WHAT YOU ARE ASKED TO DO
Give the number of lines in the data below containing the word "else", with no other text.

GIVEN DATA
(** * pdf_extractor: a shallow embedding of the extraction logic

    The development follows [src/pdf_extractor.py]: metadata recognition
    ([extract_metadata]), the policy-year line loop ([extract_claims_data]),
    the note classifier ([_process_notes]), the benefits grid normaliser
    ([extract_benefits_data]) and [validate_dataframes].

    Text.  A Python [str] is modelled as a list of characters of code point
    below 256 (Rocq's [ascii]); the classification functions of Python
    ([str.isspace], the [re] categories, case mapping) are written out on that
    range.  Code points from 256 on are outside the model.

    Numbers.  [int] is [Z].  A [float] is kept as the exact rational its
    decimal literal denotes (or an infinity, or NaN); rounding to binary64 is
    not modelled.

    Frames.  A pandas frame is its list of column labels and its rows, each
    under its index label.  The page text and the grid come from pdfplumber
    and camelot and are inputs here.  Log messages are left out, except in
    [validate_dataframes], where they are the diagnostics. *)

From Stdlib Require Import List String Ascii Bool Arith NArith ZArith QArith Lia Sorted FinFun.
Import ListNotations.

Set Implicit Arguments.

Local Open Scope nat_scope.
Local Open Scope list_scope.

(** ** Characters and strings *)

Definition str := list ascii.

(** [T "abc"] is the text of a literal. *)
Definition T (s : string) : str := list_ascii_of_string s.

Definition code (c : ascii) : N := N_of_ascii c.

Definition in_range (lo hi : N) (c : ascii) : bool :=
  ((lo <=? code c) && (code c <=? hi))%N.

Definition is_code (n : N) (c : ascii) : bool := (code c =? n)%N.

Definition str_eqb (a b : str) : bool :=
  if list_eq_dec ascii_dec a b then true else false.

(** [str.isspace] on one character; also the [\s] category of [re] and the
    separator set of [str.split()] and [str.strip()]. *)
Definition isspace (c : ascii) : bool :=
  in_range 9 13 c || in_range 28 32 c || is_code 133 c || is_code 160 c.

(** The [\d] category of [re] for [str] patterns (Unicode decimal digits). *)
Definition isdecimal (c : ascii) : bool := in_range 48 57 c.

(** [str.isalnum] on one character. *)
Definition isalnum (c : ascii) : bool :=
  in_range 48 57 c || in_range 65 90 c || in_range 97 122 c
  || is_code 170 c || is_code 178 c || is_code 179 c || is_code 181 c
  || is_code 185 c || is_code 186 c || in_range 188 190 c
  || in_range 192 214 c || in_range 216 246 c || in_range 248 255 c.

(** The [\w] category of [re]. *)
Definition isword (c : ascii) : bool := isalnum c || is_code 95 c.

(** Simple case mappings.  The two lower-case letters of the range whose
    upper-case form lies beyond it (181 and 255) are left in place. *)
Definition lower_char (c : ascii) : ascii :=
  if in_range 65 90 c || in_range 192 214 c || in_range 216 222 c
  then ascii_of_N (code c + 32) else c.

SOLUTION
2